If, like Laverty, you love and respect your in-laws and appreciate their role as grandparents to your children, then providing whatever care you are willing and able to would be natural. Your spouse—their child—should absolutely be doing their fair share, though. Ultimately, it’s up to you to decide how much you want to participate and set the appropriate boundaries. Figuring out where you draw the line on caregiving—and communicating that very clearly, very early on—is crucial for ensuring you don’t suddenly find yourself entirely overwhelmed and functioning as the “primary caregiver.” Make your reasonable contributions known and then your spouse will need to figure out the rest.

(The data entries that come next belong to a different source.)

(** C24: Accepted manifests mount what they say.  The mounts of an accepted manifest are its primary workspace, read-write at
    [/workspace], and its extra mounts, read-only; every host path is absolute and normal, and is not the root, the
    user's home, a Docker socket or below a [.ssh] directory.  When no path has a comma, the options of the run command are, field
    by field, those mounts: one writable. *)
Theorem accepted_manifest_mounts manifest : validate_mount_manifest home manifest = Ok tt →
  ∃ primary extra, manifest_mounts manifest = Ok (primary :: extra) ∧
    accepted_entry true primary ∧ Forall (accepted_entry false) extra ∧
    ∀ binds, Forall2 mount_given (primary :: extra) binds →
      ∃ b bs, binds = b :: bs ∧
        (∃ host, safe_host host ∧ b = mount_option host "/workspace" false ∧
           (no_comma host = true → split_on comma b = ["type=bind"; "source=" +:+ host; "target=/workspace"; "readonly=false"])) ∧
        Forall (λ b, ∃ host target, safe_host host ∧ b = mount_option host target true ∧
           (no_comma host = true → no_comma target = true →
            split_on comma b = ["type=bind"; "source=" +:+ host; "target=" +:+ target; "readonly=true"])) bs.
Proof.
  unfold validate_mount_manifest. intros (v & _ & ([] & _ & ([] & Hp & (extra & He & Hx)%bind_Ok)%bind_Ok)%bind_Ok)%bind_Ok.
  apply entry_accepted in Hp. pose proof Hp as (d & host & target & access & Ed & Dh & Dt & Da & Hsafe & _ & -> & ->).
  assert (Hextra : Forall (accepted_entry false) extra).
  { apply Forall_forall. intros m Hm. eapply entry_accepted, (proj1 (iter_result_Ok _ _) Hx m Hm). }
  exists (pget "primaryWorkspace" manifest), extra. split_and!; [|done..|].
  { unfold manifest_mounts, vitem. unfold pget in Ed. destruct (dget "primaryWorkspace" manifest) as [m|] eqn:Em; [|done].
    cbn. unfold pget. rewrite Em. unfold pget in He. by rewrite He. }
  intros binds HF. inversion HF as [|m b ms bs Hb Hbs]; subst. exists b, bs. split; [done|].
  assert (Hopt : ∀ m b primary, accepted_entry primary m → mount_given m b → ∃ host target access, safe_host host ∧
    dget "access" (as_dict m) = Some (PStr access) ∧ dget "containerPath" (as_dict m) = Some (PStr target) ∧
    b = mount_option host target (bool_decide (access = "ro"))).
  { clear. intros m b primary (d & host & target & access & -> & Dh & Dt & Da & Hs & _) (src & tgt & acc & V1 & V2 & V3 & ->).
    exists host, target, access. cbn in *. rewrite Dh in V1. rewrite Dt in V2. rewrite Da in V3. injection V1 as <-. injection V2 as <-.
    injection V3 as <-. split_and!; done. }
  split.
  - destruct (Hopt _ _ _ Hp Hb) as (h & t & a & Hh & A & T & ->). rewrite Ed in A, T. cbn in A, T. rewrite Da in A. rewrite Dt in T.
    injection A as <-. injection T as <-. exists h. split_and!; [done..|]. intros Hc. by apply (mount_option_fields h "/workspace" false).
  - clear -Hbs Hextra Hopt. induction Hbs as [|m b ms bs Hb Hbs IH]; [constructor|]. apply Forall_cons in Hextra as [Hm Hms].
    constructor; [|by apply IH]. destruct (Hopt _ _ _ Hm Hb) as (h & t & a & Hh & A & T & ->).
    destruct Hm as (d & h' & t' & a' & -> & _ & Dt & Da & _ & _ & ->). cbn in A, T. rewrite Da in A. injection A as <-.
    exists h, t. split_and!; [done..|]. intros Hc Ht. by apply (mount_option_fields h t true).
Qed.
End mounts.

(** ** Policy revisions *)

Section policy.
Context (c : ApiSettings).

(** A target that can be applied. *)
Definition good_target (t : pydict) : Prop :=
  ∃ image profile mounts policy,
    dget "image" t = Some (PDict image) ∧ dget "profileRef" t = Some (PDict profile) ∧
    dget "mountManifest" t = Some (PDict mounts) ∧ dget "delegationPolicySnapshot" t = Some (PDict policy) ∧
    validate_mount_manifest (api_home c) mounts = Ok tt ∧ validate_delegation_policy policy = Ok tt.

(** The applied revision trails the desired one; a pending update is the desired revision and has a target, and without one there is
    none. *)
Definition policy_inv (r : DelegatedSessionRecord) : Prop :=
  1 <= ds_appliedRevision r <= ds_desiredRevision r ∧
  match ds_pendingPolicyUpdate r, ds_pendingPolicyTarget r with
  | Some p, Some t =>
      ds_appliedRevision r < ds_desiredRevision r ∧ dget "revision" p = Some (PInt (ds_desiredRevision r)) ∧
      is_Some (dget "updateId" p) ∧ good_target t
  | None, None => True
  | _, _ => False
  end.

(** What [put_delegated_session] stores: the record, dated. *)
Lemma put_delegated_stores now r s : ∃ created,
  let saved := r <| ds_createdAtMs := created |> <| ds_updatedAtMs := now |> in
  (put_delegated_session now r s).2 = Ok saved ∧
  ∀ id, get_delegated_session id (put_delegated_session now r s).1 = if decide (id = ds_id r) then Some saved else get_delegated_session id s.
Proof. eexists. split; [reflexivity|]. intros id. unfold get_delegated_session. cbn. apply dget_dset. Qed.

Definition records_inv (s : MemoryStore) : Prop := ∀ id r, get_delegated_session id s = Some r → ds_id r = id ∧ policy_inv r.

Lemma put_records_inv now r s : policy_inv r → records_inv s → records_inv (put_delegated_session now r s).1.
Proof.
  intros Hr Hs id x. destruct (put_delegated_stores now r s) as (created & _ & Hg). rewrite Hg. case_decide as D; [|apply Hs].
  intros [= <-]. by split.
Qed.

Lemma save_eq now r s : (saved ← put_delegated_session now r; mret (Some saved)) s =
  let saved := put_delegated_session now r s in (saved.1, Some <$> saved.2).
Proof. reflexivity. Qed.

(** The reconciler on a record. *)
Lemma reconcile_spec now apply id s record : records_inv s → get_delegated_session id s = Some record →
  let busy := bool_decide (dr_status (ds_runtime record) ∈ BUSY_RUNTIME_STATUSES) in
  match ds_pendingPolicyUpdate record, ds_pendingPolicyTarget record with
  | Some pending, Some target =>
      if busy then reconcile_delegated_policy now apply id s = (s, Ok (Some record))
      else ∃ u, dget "updateId" pending = Some u ∧
        let result rest := ([("updateId", u); ("revision", PInt (ds_desiredRevision record))] : pydict) ++ rest in
        let saved := put_delegated_session now
          match match apply with Some f => f record target | None => Ok tt end with
          | Ok _ =>
              record <| ds_profileRef := as_dict (pget "profileRef" target) |>
                     <| ds_delegationPolicySnapshot := as_dict (pget "delegationPolicySnapshot" target) |>
                     <| ds_mountManifest := as_dict (pget "mountManifest" target) |> <| ds_image := as_dict (pget "image" target) |>
                     <| ds_appliedRevision := ds_desiredRevision record |>
                     <| ds_pendingPolicyUpdate := None |> <| ds_pendingPolicyTarget := None |>
                     <| ds_lastPolicyUpdateResult := Some (result [("status", PStr "applied")]) |>
          | Raise _ =>
              record <| ds_pendingPolicyUpdate := None |> <| ds_pendingPolicyTarget := None |>
                     <| ds_lastPolicyUpdateResult := Some (result (failed_with "policy_apply_failed")) |>
          end s in
        reconcile_delegated_policy now apply id s = (saved.1, Some <$> saved.2)
  | _, _ => reconcile_delegated_policy now apply id s = (s, Ok (Some record))
  end.
Proof.
  intros Hs Hg. destruct (Hs id record Hg) as (_ & _ & Hp). unfold reconcile_delegated_policy. rewrite Hg.
  destruct (ds_pendingPolicyUpdate record) as [pending|]; [|done].
  destruct (ds_pendingPolicyTarget record) as [target|]; [|done]. cbn zeta.
  destruct Hp as (_ & Hrev & [u Hu] & (image & profile & mounts & policy & T1 & T2 & T3 & T4 & _)).
  destruct (bool_decide (_ ∈ _)); [done|]. exists u. split; [done|].
  assert (Hres : ∀ rest, update_result pending rest = Ok ([("updateId", u); ("revision", PInt (ds_desiredRevision record))] ++ rest)).
  { intros rest. unfold update_result, vitem. rewrite Hu, Hrev. done. }
  rewrite !Hres. unfold dict_item, vitem, pget. rewrite T1, T2, T3, T4.
  destruct (match apply with Some f => f record target | None => Ok tt end); cbn [mbind result_bind default as_dict]; apply save_eq.
Qed.

(** After reconciling, every record still has a consistent revision. *)
Lemma reconcile_inv now apply id s : records_inv s → records_inv (reconcile_delegated_policy now apply id s).1.
Proof.
  intros Hs. destruct (get_delegated_session id s) as [record|] eqn:Hg;
    [|unfold reconcile_delegated_policy; by rewrite Hg].
  pose proof (reconcile_spec now apply id s record Hs Hg) as Hr. destruct (Hs id record Hg) as (Hid & Hrev & Hp).
  destruct (ds_pendingPolicyUpdate record) as [pending|] eqn:E1, (ds_pendingPolicyTarget record) as [target|] eqn:E2;
    try (by rewrite Hr); try done.
  destruct (bool_decide (_ ∈ _)); [by rewrite Hr|]. destruct Hr as (u & _ & ->). cbn [fst]. apply put_records_inv; [|done].
  destruct (match apply with Some f => f record target | None => Ok tt end); split; cbn; try done; lia.
Qed.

If you have a poor relationship with your in-laws, but your significant other still insists that you both provide care as a couple, again, you must decide what you can and cannot do. This situation is a little pricklier because you probably don’t feel compelled to go out of your way to care for someone you aren’t close with (or downright do not get along with). To avoid issues with your husband, try offering to cover a few tasks that aren’t hands-on and don’t require much one-on-one time with your in-laws, such as grocery shopping, running errands or doing a few chores. Drive home the fact that you love your significant other and are willing to help their family, but reiterate that you are not spearheading their parents’ care.

There’s no reason why you should give up your life to care for anyone, including your in-laws, regardless of whether you like them. But if you are still married, then you should try to help in some small way for the sake of your marriage. Resentment can breed quickly on both sides, so open, honest communication is key. If you are no longer married, then the ball is in your court. Caregiving is rarely, if ever, black and white. Every family plays by its own rules and usually makes them up as they go along. The only fundamental requirement in caregiving is understanding and respecting your own physical and emotional boundaries. If you don’t, then no one else will.

Ignoring the fact that your aging in-laws need help is not an option. The question is how much assistance do you personally provide? This will be different for every family, every individual. The only rules regarding your contributions are the ones you make.